Gas phase fragmentation of protonated betaine and its clusters

Betaine [(CH3)3N+CH2COO−] is a methylated version of glycine and is a zwitterion in its neutral form. In this work, we have subjected protonated betaine, +(CH3)3NCH2COOH, to a range of fragmentation experiments which involve vibrational excitation, electronic excitation and electron capture. Low-energy (eV) collisions in combination with deuterium labelling reveal that the lowest energy dissociation pathway is the formation of N(CH3)3+˙ and ˙CH2COOH. The dominant channel after 50 keV collisions with molecular oxygen is the same as that after low-energy collisions; however, more fragmentation is seen which is most likely due to electronic excitation of the ions in the collision processes.
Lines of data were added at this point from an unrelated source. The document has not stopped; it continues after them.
(* ===== verification/SqlNode.v ===== *)
(** * Block nodes, block index and runtime of a SQL chain

    Models [src/sqlchain/blockindex.go] and [runtime.go].  A node never changes but
    for the block it caches; the cached blocks are cells of the chain's memory and a
    node holds the address of its cell.  Times and durations are nanoseconds. *)
From S2P Require Import Prelude Hash Types Block SqlTypes Bytes LevelDB.
From Stdlib Require Import String ZArith Lia.
From stdpp Require Import base list gmap strings.
Local Open Scope Z_scope.
#[local] Set Warnings "-register-all".

(** ** Block nodes *)

Inductive blockNode := BlockNode (parent : option blockNode) (hash : Hash) (height count : Z) (cell : nat).
Definition bn_parent (n : blockNode) : option blockNode := let 'BlockNode p _ _ _ _ := n in p.
Definition bn_hash (n : blockNode) : Hash := let 'BlockNode _ h _ _ _ := n in h.
Definition bn_height (n : blockNode) : Z := let 'BlockNode _ _ h _ _ := n in h.
Definition bn_count (n : blockNode) : Z := let 'BlockNode _ _ _ c _ := n in c.
Definition bn_cell (n : blockNode) : nat := let 'BlockNode _ _ _ _ c := n in c.

(** Induction along the parents. *)
Section parent_induction.
Variable P : blockNode → Prop.
Hypothesis HP : ∀ p hash height count cell, match p with Some p => P p | None => True end →
  P (BlockNode p hash height count cell).
Fixpoint blockNode_parent_ind (n : blockNode) : P n :=
  let 'BlockNode p hash height count cell := n in
  HP p hash height count cell (match p with Some p => blockNode_parent_ind p | None => I end).
End parent_induction.

(** [newBlockNodeEx] with the cell that holds the block. *)
Definition newBlockNodeEx (height : Z) (hash : Hash) (cell : nat) (parent : option blockNode) : blockNode :=
  BlockNode parent hash height (match parent with Some p => i32 (bn_count p + 1) | None => 0 end) cell.

(** [for ancestor = n; ancestor != nil && P(ancestor); ancestor = ancestor.parent {}] *)
Fixpoint ascend (P : blockNode → bool) (n : blockNode) : option blockNode :=
  if P n then match n with BlockNode (Some p) _ _ _ _ => ascend P p | _ => None end else Some n.
Definition ascendFrom (P : blockNode → bool) (n : option blockNode) : option blockNode := n ≫= ascend P.

Definition ancestor (n : blockNode) (height : Z) : option blockNode :=
  if decide (height < 0 ∨ height > bn_height n) then None
  else
    match ascend (λ x, bool_decide (bn_height x > height)) n with
    | Some a => if decide (bn_height a < height) then None else Some a
    | None => None
    end.

Definition ancestorByCount (n : blockNode) (count : Z) : option blockNode :=
  if decide (count < 0 ∨ count > bn_count n) then None
  else
    match ascend (λ x, bool_decide (bn_count x > count)) n with
    | Some a => if decide (bn_count a < count) then None else Some a
    | None => None
    end.

(** A height in a key: the two's complement, big-endian. *)
Definition heightToKey (h : Z) : list Z := putBE 4 (u32 h).
Definition indexKey (n : blockNode) : list Z := heightToKey (bn_height n) ++ bn_hash n.

(** [keyWithSymbolToHeight] *)
Definition keyWithSymbolToHeight (k : list Z) : Z :=
  if decide (length k < 8)%nat then -1 else i32 (getBE (take 4 (drop 4 k))).

(** ** The block index *)

Definition blockIndex : Type := gmap Hash blockNode.
Definition newBlockIndex : blockIndex := ∅.
Definition addBlock (newBlock : blockNode) (i : blockIndex) : blockIndex := <[bn_hash newBlock := newBlock]> i.
Definition hasBlock (i : blockIndex) (hash : Hash) : bool := bool_decide (is_Some (i !! hash)).
Definition lookupNode (i : blockIndex) (hash : Hash) : option blockNode := i !! hash.

(** ** The runtime *)

(** [state]: a snapshot of the best chain. *)
Record headState := MkHeadState { hs_node : option blockNode; hs_Head : Hash; hs_Height : Z }.

Record runtime := MkRuntime {
  rt_chainInitTime : Z;
  rt_genesisHash : Hash;
  rt_period : Z;
  rt_tick : Z;
  rt_queryTTL : Z;
  rt_blockCacheTTL : Z;
  rt_peers : list NodeID;
  rt_server : NodeID;
  rt_index : Z;
  rt_total : Z;
  rt_nextTurn : Z;
  rt_head : headState;
  rt_lastBillingHeight : Z;
  rt_offset : Z;
}.
Implicit Types (r : runtime).

(** [Peers.Find] on the server list. *)
Definition Peers_Find (servers : list NodeID) (key : NodeID) : option Z :=
  (λ x, i32 (Z.of_nat x.1)) <$> list_find (λ s, key = s) servers.

Definition blockCacheTTLRequired (ttl : Z) : Z := if decide (ttl < 0) then 0 else ttl.

Definition set_peers r (peers : list NodeID) (server : NodeID) (index total : Z) : runtime :=
  MkRuntime (rt_chainInitTime r) (rt_genesisHash r) (rt_period r) (rt_tick r) (rt_queryTTL r) (rt_blockCacheTTL r)
    peers server index total (rt_nextTurn r) (rt_head r) (rt_lastBillingHeight r) (rt_offset r).
Definition SetNextTurn (turn : Z) r : runtime :=
  MkRuntime (rt_chainInitTime r) (rt_genesisHash r) (rt_period r) (rt_tick r) (rt_queryTTL r) (rt_blockCacheTTL r)
    (rt_peers r) (rt_server r) (rt_index r) (rt_total r) turn (rt_head r) (rt_lastBillingHeight r) (rt_offset r).
Definition IncNextTurn r : runtime := SetNextTurn (i32 (rt_nextTurn r + 1)) r.
Definition setHead (head : headState) r : runtime :=
  MkRuntime (rt_chainInitTime r) (rt_genesisHash r) (rt_period r) (rt_tick r) (rt_queryTTL r) (rt_blockCacheTTL r)
    (rt_peers r) (rt_server r) (rt_index r) (rt_total r) (rt_nextTurn r) head (rt_lastBillingHeight r) (rt_offset r).
Definition setLastBillingHeight (h : Z) r : runtime :=
  MkRuntime (rt_chainInitTime r) (rt_genesisHash r) (rt_period r) (rt_tick r) (rt_queryTTL r) (rt_blockCacheTTL r)
    (rt_peers r) (rt_server r) (rt_index r) (rt_total r) (rt_nextTurn r) (rt_head r) h (rt_offset r).

(** [updateTime] at a reading of the wall clock. *)
Definition updateTime (now clock : Z) r : runtime :=
  MkRuntime (rt_chainInitTime r) (rt_genesisHash r) (rt_period r) (rt_tick r) (rt_queryTTL r) (rt_blockCacheTTL r)
    (rt_peers r) (rt_server r) (rt_index r) (rt_total r) (rt_nextTurn r) (rt_head r) (rt_lastBillingHeight r)
    (time_Sub now clock).
Definition rt_now r (clock : Z) : Z := clock + rt_offset r.

(** A zero period is a division by zero. *)
Definition getHeightFromTime r (t : Z) : GoResult serror Z :=
  if decide (rt_period r = 0) then Panic else Ok (i32 (Z.quot (time_Sub t (rt_chainInitTime r)) (rt_period r))).

Definition getMinValidHeight r : Z := i32 (rt_nextTurn r - rt_queryTTL r).
Definition queryTimeIsExpired r (t : Z) : GoResult serror bool :=
  result_bind (getHeightFromTime r t) (λ h, Ok (bool_decide (h < getMinValidHeight r))).

Definition nextTick r (clock : Z) : Z * Z :=
  let t := rt_now r clock in
  let d := time_Sub (rt_chainInitTime r + i64 (rt_nextTurn r * rt_period r)) t in
  (t, if decide (d > rt_tick r) then rt_tick r else d).

Definition isMyTurn r : bool :=
  if decide (rt_total r <= 0) then false else bool_decide (Z.rem (rt_nextTurn r) (rt_total r) = rt_index r).

Definition updatePeers (peers : list NodeID) r : runtime :=
  match Peers_Find peers (rt_server r) with
  | Some index => set_peers r peers (rt_server r) index (i32 (Z.of_nat (length peers)))
  | None => set_peers r [] (rt_server r) (-1) 0
  end.

Section runtime.
Context `{SqlEnv}.

Definition setGenesis (b : Block) r : runtime :=
  MkRuntime (Block_Timestamp b) (Block_BlockHash b) (rt_period r) (rt_tick r) (rt_queryTTL r) (rt_blockCacheTTL r)
    (rt_peers r) (rt_server r) (rt_index r) (rt_total r) (rt_nextTurn r) (MkHeadState None (Block_GenesisHash b) 0)
    (rt_lastBillingHeight r) (rt_offset r).

(** [sqlchain.Config], without the names of its files and the RPC service. *)
Record Config := MkConfig {
  cf_DatabaseID : DatabaseID;
  cf_Genesis : option Block;
  cf_Period : Z;
  cf_Tick : Z;
  cf_Peers : list NodeID;
  cf_Server : NodeID;
  cf_QueryTTL : Z;
  cf_BlockCacheTTL : Z;
  cf_TokenType : TokenType;
  cf_GasPrice : Z;
  cf_UpdatePeriod : Z;
  cf_LastBillingHeight : Z;
  cf_ReadUncommitted : bool;
}.

(** A runtime whose genesis block is not known has the zero time and hash. *)
Definition newRunTime (c : Config) : runtime :=
  let r := MkRuntime 0 zeroHash (cf_Period c) (cf_Tick c) (cf_QueryTTL c) (blockCacheTTLRequired (cf_BlockCacheTTL c))
    (cf_Peers c) (cf_Server c) (default (-1) (Peers_Find (cf_Peers c) (cf_Server c)))
    (i32 (Z.of_nat (length (cf_Peers c)))) 1 (MkHeadState None zeroHash 0) (cf_LastBillingHeight c) 0 in
  match cf_Genesis c with Some b => setGenesis b r | None => r end.
End runtime.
Subsequent dissociation of the radical N(CH3)3+˙ was observed in agreement with the electron ionisation spectrum of N(CH3)3. Electron-induced dissociation by 22 eV electrons produced similar fragments to those formed after high-energy collision-induced dissociation. With caesium atoms as the target gas, protonated betaine captured electrons to give neutrals. These were reionised to cations a microsecond later in collisions with O2. The dominant dissociation channel of the betaine radical, [(CH3)3NCH2COOH]˙, involves formation of N(CH3)3 and ˙CH2COOH, as revealed from the presence of N(CH3)3+˙ radical cations. This channel is associated with a kinetic energy release of 0.1–0.2 eV. The ˙CH2COOH radical is unstable to dissociation into ˙CH3 and CO2 but in charge reversal experiments (two Cs collisions), CH2C(OH)O− anions were formed due to the short time between the collisions (nanoseconds). Density functional theory calculations support the spectral interpretations. Collision-induced dissociation of protonated betaine clusters resulted dominantly in loss of neutral betaines.